▶ Instructions to follow
All lines from the opening of the data to the line containing "(** The ioctls" must be returned unchanged, and only those lines.

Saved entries
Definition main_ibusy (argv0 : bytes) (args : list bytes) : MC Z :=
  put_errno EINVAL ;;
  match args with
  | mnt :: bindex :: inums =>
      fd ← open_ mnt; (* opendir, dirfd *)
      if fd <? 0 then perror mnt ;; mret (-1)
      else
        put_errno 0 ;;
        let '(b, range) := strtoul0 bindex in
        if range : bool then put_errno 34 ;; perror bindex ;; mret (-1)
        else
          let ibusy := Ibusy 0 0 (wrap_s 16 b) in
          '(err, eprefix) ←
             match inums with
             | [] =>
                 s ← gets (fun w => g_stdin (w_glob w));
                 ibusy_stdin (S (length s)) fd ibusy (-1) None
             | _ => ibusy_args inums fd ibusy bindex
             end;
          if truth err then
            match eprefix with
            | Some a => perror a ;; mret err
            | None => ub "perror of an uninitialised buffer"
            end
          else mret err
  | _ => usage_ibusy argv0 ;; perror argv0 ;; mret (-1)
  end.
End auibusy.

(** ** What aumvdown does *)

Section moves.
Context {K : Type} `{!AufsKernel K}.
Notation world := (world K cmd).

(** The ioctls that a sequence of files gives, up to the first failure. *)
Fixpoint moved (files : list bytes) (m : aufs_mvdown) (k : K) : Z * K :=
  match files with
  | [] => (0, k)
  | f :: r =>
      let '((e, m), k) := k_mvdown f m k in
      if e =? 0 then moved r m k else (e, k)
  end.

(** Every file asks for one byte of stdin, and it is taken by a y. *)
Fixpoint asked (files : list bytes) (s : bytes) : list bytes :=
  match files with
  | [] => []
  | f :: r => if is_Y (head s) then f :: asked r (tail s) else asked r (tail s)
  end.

▶ Solution
Definition main_ibusy (argv0 : bytes) (args : list bytes) : MC Z :=
  put_errno EINVAL ;;
  match args with
  | mnt :: bindex :: inums =>
      fd ← open_ mnt; (* opendir, dirfd *)
      if fd <? 0 then perror mnt ;; mret (-1)
      else
        put_errno 0 ;;
        let '(b, range) := strtoul0 bindex in
        if range : bool then put_errno 34 ;; perror bindex ;; mret (-1)
        else
          let ibusy := Ibusy 0 0 (wrap_s 16 b) in
          '(err, eprefix) ←
             match inums with
             | [] =>
                 s ← gets (fun w => g_stdin (w_glob w));
                 ibusy_stdin (S (length s)) fd ibusy (-1) None
             | _ => ibusy_args inums fd ibusy bindex
             end;
          if truth err then
            match eprefix with
            | Some a => perror a ;; mret err
            | None => ub "perror of an uninitialised buffer"
            end
          else mret err
  | _ => usage_ibusy argv0 ;; perror argv0 ;; mret (-1)
  end.
End auibusy.

(** ** What aumvdown does *)

Section moves.
Context {K : Type} `{!AufsKernel K}.
Notation world := (world K cmd).

(** The ioctls that a sequence of files gives, up to the first failure. *)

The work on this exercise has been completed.